[Given entries — start]

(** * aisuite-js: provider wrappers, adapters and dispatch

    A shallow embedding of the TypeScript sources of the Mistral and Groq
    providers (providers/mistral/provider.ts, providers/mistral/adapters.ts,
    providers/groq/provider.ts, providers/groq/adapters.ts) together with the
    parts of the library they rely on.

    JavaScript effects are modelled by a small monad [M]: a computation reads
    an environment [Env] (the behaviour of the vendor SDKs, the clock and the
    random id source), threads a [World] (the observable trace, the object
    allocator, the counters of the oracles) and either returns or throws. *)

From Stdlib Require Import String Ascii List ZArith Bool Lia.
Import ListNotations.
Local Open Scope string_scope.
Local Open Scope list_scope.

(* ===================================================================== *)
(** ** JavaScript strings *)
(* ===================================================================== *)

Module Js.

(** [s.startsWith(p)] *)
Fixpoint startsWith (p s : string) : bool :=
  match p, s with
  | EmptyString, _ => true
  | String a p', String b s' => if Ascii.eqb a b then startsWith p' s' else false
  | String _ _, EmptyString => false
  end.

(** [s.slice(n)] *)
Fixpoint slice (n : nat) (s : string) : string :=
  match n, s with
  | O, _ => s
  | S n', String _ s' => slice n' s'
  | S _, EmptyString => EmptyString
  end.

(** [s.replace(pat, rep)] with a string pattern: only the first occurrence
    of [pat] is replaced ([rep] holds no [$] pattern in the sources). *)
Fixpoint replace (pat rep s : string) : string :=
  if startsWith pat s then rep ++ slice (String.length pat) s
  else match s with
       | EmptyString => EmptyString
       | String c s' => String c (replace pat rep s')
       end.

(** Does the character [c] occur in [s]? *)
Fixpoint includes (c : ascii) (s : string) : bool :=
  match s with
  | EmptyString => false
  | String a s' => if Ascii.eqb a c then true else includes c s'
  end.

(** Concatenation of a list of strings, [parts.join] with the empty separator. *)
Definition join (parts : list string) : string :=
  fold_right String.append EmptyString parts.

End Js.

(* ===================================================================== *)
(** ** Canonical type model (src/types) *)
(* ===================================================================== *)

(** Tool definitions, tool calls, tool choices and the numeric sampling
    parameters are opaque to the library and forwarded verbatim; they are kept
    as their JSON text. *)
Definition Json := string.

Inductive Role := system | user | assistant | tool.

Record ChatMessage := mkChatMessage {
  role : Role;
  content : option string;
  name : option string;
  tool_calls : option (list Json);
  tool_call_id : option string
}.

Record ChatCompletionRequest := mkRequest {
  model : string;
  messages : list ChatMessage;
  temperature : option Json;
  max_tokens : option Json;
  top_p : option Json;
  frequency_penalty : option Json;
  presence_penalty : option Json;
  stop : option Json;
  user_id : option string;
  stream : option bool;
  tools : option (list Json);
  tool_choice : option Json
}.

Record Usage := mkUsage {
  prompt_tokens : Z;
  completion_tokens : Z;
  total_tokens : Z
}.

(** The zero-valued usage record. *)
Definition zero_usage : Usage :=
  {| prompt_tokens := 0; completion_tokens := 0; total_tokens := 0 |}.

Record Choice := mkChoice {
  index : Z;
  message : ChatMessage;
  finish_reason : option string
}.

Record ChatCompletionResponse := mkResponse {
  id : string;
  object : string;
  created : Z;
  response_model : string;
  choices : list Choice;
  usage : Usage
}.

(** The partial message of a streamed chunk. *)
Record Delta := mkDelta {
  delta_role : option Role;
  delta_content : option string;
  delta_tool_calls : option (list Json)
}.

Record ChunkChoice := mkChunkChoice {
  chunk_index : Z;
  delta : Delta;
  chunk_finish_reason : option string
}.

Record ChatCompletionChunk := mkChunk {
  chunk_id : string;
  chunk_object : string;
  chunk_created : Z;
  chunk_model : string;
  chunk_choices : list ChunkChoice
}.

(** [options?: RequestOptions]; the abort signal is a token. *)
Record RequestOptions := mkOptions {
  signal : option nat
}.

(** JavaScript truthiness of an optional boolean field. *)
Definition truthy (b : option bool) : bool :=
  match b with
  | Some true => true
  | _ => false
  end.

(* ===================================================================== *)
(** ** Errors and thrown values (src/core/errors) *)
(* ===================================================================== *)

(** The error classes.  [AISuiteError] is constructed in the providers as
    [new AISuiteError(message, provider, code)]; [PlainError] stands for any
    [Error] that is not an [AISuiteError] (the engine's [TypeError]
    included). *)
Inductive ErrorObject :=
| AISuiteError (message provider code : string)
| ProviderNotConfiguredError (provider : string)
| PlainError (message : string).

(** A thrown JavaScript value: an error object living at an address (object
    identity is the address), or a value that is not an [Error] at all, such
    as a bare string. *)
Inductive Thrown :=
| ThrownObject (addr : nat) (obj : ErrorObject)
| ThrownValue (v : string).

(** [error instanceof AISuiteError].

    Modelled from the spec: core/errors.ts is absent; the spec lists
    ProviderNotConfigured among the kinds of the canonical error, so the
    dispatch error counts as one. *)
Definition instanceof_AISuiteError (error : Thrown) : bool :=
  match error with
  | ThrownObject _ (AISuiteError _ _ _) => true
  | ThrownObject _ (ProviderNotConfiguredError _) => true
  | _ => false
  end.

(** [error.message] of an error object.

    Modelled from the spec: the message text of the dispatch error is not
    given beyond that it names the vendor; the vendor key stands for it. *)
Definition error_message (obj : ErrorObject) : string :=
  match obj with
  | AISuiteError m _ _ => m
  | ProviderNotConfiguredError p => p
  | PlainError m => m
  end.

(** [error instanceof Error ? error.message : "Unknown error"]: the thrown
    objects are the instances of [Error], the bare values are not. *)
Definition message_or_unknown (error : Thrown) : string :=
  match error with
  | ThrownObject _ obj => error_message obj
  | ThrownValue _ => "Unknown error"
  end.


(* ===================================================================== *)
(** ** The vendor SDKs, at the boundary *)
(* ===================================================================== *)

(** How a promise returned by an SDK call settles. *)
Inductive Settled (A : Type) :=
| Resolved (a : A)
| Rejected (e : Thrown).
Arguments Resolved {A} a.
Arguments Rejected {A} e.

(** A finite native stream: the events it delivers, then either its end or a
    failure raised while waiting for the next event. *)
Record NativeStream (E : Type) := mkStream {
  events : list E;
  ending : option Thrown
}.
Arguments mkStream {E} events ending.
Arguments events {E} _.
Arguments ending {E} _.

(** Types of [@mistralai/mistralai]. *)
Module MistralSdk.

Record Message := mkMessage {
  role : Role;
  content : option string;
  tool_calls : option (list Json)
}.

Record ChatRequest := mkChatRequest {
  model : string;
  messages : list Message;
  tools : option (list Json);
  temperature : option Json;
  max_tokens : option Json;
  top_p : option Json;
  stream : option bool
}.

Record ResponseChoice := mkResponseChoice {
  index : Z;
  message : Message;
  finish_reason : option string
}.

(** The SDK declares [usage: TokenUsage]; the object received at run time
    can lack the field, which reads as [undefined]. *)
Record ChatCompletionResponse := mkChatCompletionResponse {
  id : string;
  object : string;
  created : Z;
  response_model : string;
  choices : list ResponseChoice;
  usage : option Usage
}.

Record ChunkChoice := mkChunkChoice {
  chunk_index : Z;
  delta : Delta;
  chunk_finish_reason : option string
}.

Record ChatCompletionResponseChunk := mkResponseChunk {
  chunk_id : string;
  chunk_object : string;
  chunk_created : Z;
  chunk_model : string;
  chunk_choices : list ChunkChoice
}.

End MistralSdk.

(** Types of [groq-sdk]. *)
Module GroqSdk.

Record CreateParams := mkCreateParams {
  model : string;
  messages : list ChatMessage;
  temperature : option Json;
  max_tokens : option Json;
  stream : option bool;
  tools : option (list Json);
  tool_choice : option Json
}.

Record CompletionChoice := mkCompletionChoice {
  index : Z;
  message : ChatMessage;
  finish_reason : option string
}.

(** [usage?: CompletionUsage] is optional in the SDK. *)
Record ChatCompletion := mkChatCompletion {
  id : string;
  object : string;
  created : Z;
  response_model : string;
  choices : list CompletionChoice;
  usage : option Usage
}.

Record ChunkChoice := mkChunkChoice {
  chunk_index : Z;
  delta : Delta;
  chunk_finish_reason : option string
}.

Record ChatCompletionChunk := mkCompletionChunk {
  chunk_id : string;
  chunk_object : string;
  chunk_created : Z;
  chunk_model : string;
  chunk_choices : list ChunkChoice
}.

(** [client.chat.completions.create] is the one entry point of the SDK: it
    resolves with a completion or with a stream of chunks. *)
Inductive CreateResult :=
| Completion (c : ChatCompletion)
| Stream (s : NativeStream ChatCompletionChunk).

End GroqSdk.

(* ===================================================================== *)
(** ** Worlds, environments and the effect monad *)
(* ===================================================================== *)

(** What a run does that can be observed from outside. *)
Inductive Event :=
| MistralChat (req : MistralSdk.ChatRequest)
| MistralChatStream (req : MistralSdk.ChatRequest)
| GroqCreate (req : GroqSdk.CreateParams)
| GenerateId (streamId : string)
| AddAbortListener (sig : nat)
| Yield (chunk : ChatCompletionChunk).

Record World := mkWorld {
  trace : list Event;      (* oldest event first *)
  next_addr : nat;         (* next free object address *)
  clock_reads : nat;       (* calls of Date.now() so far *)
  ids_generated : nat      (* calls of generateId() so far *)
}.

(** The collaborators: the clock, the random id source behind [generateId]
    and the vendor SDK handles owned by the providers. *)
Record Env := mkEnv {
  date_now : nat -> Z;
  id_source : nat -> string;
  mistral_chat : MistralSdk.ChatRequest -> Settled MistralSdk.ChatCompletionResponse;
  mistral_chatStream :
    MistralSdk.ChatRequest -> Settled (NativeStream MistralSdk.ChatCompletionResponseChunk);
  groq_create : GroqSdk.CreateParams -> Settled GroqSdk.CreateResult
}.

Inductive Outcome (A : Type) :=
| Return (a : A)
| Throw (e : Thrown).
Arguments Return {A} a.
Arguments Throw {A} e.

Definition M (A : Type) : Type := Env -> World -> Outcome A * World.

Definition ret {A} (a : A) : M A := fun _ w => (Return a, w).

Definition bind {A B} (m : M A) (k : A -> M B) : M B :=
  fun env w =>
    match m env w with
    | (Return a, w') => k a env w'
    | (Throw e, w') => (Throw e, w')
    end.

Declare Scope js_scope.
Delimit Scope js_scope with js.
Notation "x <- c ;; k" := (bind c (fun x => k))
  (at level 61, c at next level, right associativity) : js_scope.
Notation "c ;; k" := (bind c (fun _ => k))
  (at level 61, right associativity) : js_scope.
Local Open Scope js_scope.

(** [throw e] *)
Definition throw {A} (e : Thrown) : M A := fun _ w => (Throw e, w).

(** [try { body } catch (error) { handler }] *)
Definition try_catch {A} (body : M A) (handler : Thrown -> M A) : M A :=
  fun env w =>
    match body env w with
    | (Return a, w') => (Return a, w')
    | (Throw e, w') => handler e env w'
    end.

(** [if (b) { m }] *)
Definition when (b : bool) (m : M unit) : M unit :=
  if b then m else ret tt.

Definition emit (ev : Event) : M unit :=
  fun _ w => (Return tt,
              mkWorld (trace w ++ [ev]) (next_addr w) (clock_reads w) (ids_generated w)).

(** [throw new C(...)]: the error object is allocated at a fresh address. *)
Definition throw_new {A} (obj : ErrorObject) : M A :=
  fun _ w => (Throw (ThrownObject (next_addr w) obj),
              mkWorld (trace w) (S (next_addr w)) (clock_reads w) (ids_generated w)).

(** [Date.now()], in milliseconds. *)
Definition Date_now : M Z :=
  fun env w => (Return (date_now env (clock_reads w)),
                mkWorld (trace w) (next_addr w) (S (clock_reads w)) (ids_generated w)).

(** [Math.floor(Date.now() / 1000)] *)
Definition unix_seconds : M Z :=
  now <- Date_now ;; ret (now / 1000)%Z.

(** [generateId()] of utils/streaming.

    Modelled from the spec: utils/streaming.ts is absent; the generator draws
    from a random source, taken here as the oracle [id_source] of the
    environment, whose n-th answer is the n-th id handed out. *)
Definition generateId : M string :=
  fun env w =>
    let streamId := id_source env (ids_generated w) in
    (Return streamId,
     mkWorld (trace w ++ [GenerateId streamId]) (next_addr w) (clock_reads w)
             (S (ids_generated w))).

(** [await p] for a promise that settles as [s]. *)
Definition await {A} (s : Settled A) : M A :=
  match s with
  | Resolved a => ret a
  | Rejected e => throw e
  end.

[Given entries — finish]

§ Exercise aim: What you return should be the lines from the beginning of the records through the one that contains "JavaScript effects are", repeated exactly and with no additions.

§ Answer section:
(** * aisuite-js: provider wrappers, adapters and dispatch

    A shallow embedding of the TypeScript sources of the Mistral and Groq
    providers (providers/mistral/provider.ts, providers/mistral/adapters.ts,
    providers/groq/provider.ts, providers/groq/adapters.ts) together with the
    parts of the library they rely on.

    JavaScript effects are modelled by a small monad [M]: a computation reads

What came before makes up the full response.